In various implementations, the control circuit 310 has the functionality of control circuit 256 (of FIG. 2), and cache 360 has the functionality of cache 103 (of FIG. 1) and cache 258 (of FIG. 2) and the optional buffer 364 has the same functionality of buffer 107 (of FIG. 1) and buffer 257 (of FIG. 2). When the requested data has arrived from the memory subsystem, one or more of the memory controller 365 and control circuit 310 directs storage of the requested data to the assigned cache line of cache 310 in place of storing the requested data in one of the vector registers of VRFs 355A-355N. Control circuit 310 sends a notification to one of the SIMD circuits 350A-350N that executed the vector memory access instruction. The notification indicates that the requested data has been returned. In some implementations, cache 360 is divided into partitions such as partition 362 and partition 363. In an implementation, control circuit 310 or the corresponding cache controller of cache 360 stores data being retrieved for a collective operation in partition 363 and stores data being retrieved for non-collective operations in partition 362. Examples of these collective operations are a Gather operation, a Gather Random operation, a Scatter operation, a Scatter Random operation, a Reduce operation, a Scan operation, a Broadcast operation, and so forth.
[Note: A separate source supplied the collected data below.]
(* ===== verification/EngineProgress.v ===== *)
(** * Progress of the engine

    [drive] never fails and never runs out of passes on an engine that
    satisfies the invariant, and it stops only when nothing is left to do: in a
    run that is not terminating, every pending node waits for another one.  From
    this, a run that is not finished always has a node that is ready, in
    flight, or waiting for its retry. *)

From S2P Require Import Prelude Json Graph Dsl Branch Runtime Engine EngineSteps EngineInv EngineFacts EngineInit.

Open Scope string_scope.
Open Scope list_scope.
Open Scope Z_scope.

(** ** JSON objects *)

Lemma decode_object v j : json_valid v = true → decode_any v = Some j → json_data_type j = Some TypeObject →
  cloneJSONObject v = Ok v.
Proof.
  unfold json_valid, decode_any, cloneJSONObject, unmarshal_syn. destruct (parse v) as [[s r]|]; [|done]. cbn.
  intros ->. intros [= <-]. destruct s; try done. cbn. by repeat case_match.
Qed.

Lemma raw_object v : rawDataType v = Some TypeObject → cloneJSONObject v = Ok v.
Proof.
  unfold rawDataType. destruct (json_valid v) eqn:Hv; [|done]. intros H.
  apply bind_Some in H as (j & Hj & H). by eapply decode_object.
Qed.

Lemma engine_raw_object v : engine_rawDataType v = Some TypeObject → cloneJSONObject v = Ok v.
Proof.
  unfold engine_rawDataType. destruct (json_valid v) eqn:Hv; [|done]. intros H.
  apply bind_Some in H as (j & Hj & H). destruct j; try (by eapply decode_object).
  apply fmap_Some in H as (x & _ & H). by destruct (rat_is_int x).
Qed.

Lemma compatible_object t : compatible t TypeObject = true → t = TypeObject.
Proof. unfold compatible. by destruct t. Qed.
(** An active path leads from every succeeded node to the exit. *)
Lemma success_reaches_exit e :
  inv e → ctl e → named_routes (en_doc e) →
  (∀ k m, en_nodes e !! k = Some m → nr_state m = NodeSucceeded ∨ nr_state m = NodeSkipped) →
  ∀ k m, en_nodes e !! k = Some m → nr_state m = NodeSucceeded →
  ∃ x, en_nodes e !! dc_ExitNodeID (en_doc e) = Some x ∧ nr_state x = NodeSucceeded.
Proof.
  intros Hi Hc Hnamed Hdone. pose proof Hi as [Hs Hf _ _ _ _]. pose proof (sv_doc _ _ _ Hs) as Hw.
  destruct (dw_acyclic _ _ Hw) as [rank Hrank].
  intros k. remember (rank (dc_ExitNodeID (en_doc e)) - rank k)%nat as r eqn:Hr. revert k Hr.
  induction r as [r IH] using lt_wf_ind. intros k -> m Hm Hst.
  destruct (definition_lookup c command e k m Hs Hm) as (Hin & Hid & Hv).
  destruct (decide (k = dc_ExitNodeID (en_doc e))) as [->|Hne]; [by eauto|].
  assert (∃ d, d ∈ dc_Edges (en_doc e) ∧ ed_SourceNodeID d = k ∧
    edge_state_for NodeSucceeded (nr_selectedRoute m) (ed_Activation d) = EdgeActive) as (d & Hd & Hsrc & Hact).
  { destruct (decide (is_branch (definition_of e k))) as [Hb|Hb].
    - destruct (cv_route _ _ _ Hc k m Hm Hst Hb) as (raw & (_ & _ & _ & _ & _ & _ & Hev)%evaluateBranch_Ok).
      destruct (dw_routes _ _ Hw _ Hin Hb) as [_ Hroutes].
      destruct (Hroutes _ Hev) as (d & Hd & Hroute); [intros Hx; rewrite Hx in Hev; by apply (Hnamed _ Hin Hb)|].
      apply list_elem_of_filter in Hd as [Hsrc Hd]. rewrite Hid in Hsrc. exists d. split_and!; [done..|].
      destruct (edge_source c command e d Hs Hd) as (_ & _ & Ha). rewrite Hsrc in Ha. unfold activation_ok in Ha.
      rewrite decide_True in Ha by done. destruct Ha as [Hk _]. unfold edge_state_for. rewrite Hk, Hroute. by rewrite (bool_decide_eq_true_2 (nr_selectedRoute m = nr_selectedRoute m)).
    - assert (∃ t, flows (en_doc e) k t) as [t Ht].
      { pose proof (dw_to_exit _ _ Hw _ Hin) as Hrtc. rewrite Hid in Hrtc. inversion Hrtc; subst; [done|eauto]. }
      apply list_elem_of_fmap in Ht as (d & Heq & Hd). injection Heq as Hsrc _. exists d. split_and!; [done..|].
      destruct (edge_source c command e d Hs Hd) as (_ & _ & Ha). rewrite <-Hsrc in Ha. unfold activation_ok in Ha.
      rewrite decide_False in Ha by done. destruct Ha as [Hk _]. unfold edge_state_for. by rewrite Hk. }
  destruct (ew_ends _ _ (dw_edges _ _ Hw) d Hd) as (_ & t & _ & Htin & _ & Htid & _).
  assert (is_Some (en_nodes e !! ed_TargetNodeID d)) as [x Hx].
  { apply (sv_nodes _ _ _ Hs). rewrite (sv_defs _ _ _ Hs), node_map_is_Some, <-Htid. by apply list_elem_of_fmap_2. }
  assert (flows (en_doc e) k (ed_TargetNodeID d)) as Hflow.
  { rewrite <-Hsrc. apply list_elem_of_fmap. by exists d. }
  assert (nr_state x = NodeSucceeded) as Hxs.
  { destruct (Hdone _ _ Hx) as [?|Hsk]; [done|]. exfalso.
    destruct (fv_skipped _ Hf _ _ Hx Hsk) as [_ Hno]. apply not_true_iff_false in Hno. apply Hno.
    apply existsb_exists. exists d. split; [apply list_elem_of_In; by apply (sv_in _ _ _ Hs)|].
    rewrite <-Hsrc in Hm. destruct (fv_edge _ Hf d m Hd Hm) as (st & -> & Hok). unfold edge_ok in Hok.
    rewrite Hst, Hact in Hok. by rewrite Hok. }
  apply (IH (rank (dc_ExitNodeID (en_doc e)) - rank (ed_TargetNodeID d))%nat) with (k := ed_TargetNodeID d) (m := x); auto.
  pose proof (Hrank _ _ Hflow) as H1.
  assert (rank (ed_TargetNodeID d) ≤ rank (dc_ExitNodeID (en_doc e)))%nat; [|lia].
  pose proof (dw_to_exit _ _ Hw _ Htin) as Hrtc. rewrite Htid in Hrtc.
  apply rtc_tc in Hrtc as [->|Htc]; [done|]. pose proof (rank_tc _ rank Hrank _ _ Htc). lia.
Qed.

Lemma rest_works e :
  inv e → ctl e → rest e → upstream_bindings (en_doc e) → named_routes (en_doc e) →
  RunState_Terminal (wr_state (en_run e)) = true ∨ ∃ id n, en_nodes e !! id = Some n ∧ working n = true.
Proof.
  intros Hi Hc Hr Hup Hnamed. destruct (RunState_Terminal (wr_state (en_run e))) eqn:Ht; [by left|right].
  unfold rest in Hr. destruct (wr_termination (en_run e)) as [t|] eqn:Hterm.
  { destruct Hr as [_ [?|(id & n & Hn & Hb)]]; [congruence|]. exists id, n. split; [done|].
    unfold busy, working in *. by destruct (nr_state n). }
  destruct Hr as [?|Hb]; [congruence|].
  destruct (decide (Exists (λ p, working p.2 = true) (map_to_list (en_nodes e)))) as [Hex|Hno].
  { apply Exists_exists in Hex as ([id n] & Hin%elem_of_map_to_list & Hw). eauto. }
  assert (∀ k m, en_nodes e !! k = Some m → working m = false) as Hidle.
  { intros k m Hm. destruct (working m) eqn:Hw; [|done]. exfalso. apply Hno, Exists_exists. exists (k, m).
    by rewrite elem_of_map_to_list. }
  exfalso. pose proof (no_pending e Hi Hterm Hup Hb Hidle) as Hdone.
  destruct (fv_entry _ (ev_flow _ _ _ Hi)) as (n0 & Hn0 & Hs0).
  destruct (success_reaches_exit e Hi Hc Hnamed Hdone _ n0 Hn0 Hs0) as (x & Hx & Hxs).
  pose proof (cv_exit _ _ _ Hc x Hx Hxs) as Hrun. by rewrite Hrun in Ht.
Qed.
Examples of two-sided collective operations are the AllGather operation, the AllGatherRandom operation, the AllScatter operation, the AllScatterRandom operation, and the AllReduce operation. Control circuit 310 manages data movement from partition 362 to go to a corresponding one of the SIMD circuits 350A-350N. Control circuit 310 manages data movement from partition 363 to go to partition 362. Data movement from partition 363 to partition 362 occurs when all the data requested by a collective operation is stored in the cache 360.


It is noted that the arrangement of components such as dispatch circuit 305, control circuit 310, and register assignment circuit 315 shown in FIG. 3 is merely representative of one implementation. In another implementation, dispatch circuit 305, control circuit 310, and register assignment circuit 315 are combined into a single circuit. In other implementations, the functionality of dispatch circuit 305, control circuit 310, and register assignment circuit 315 can be partitioned into other circuits in varying manners.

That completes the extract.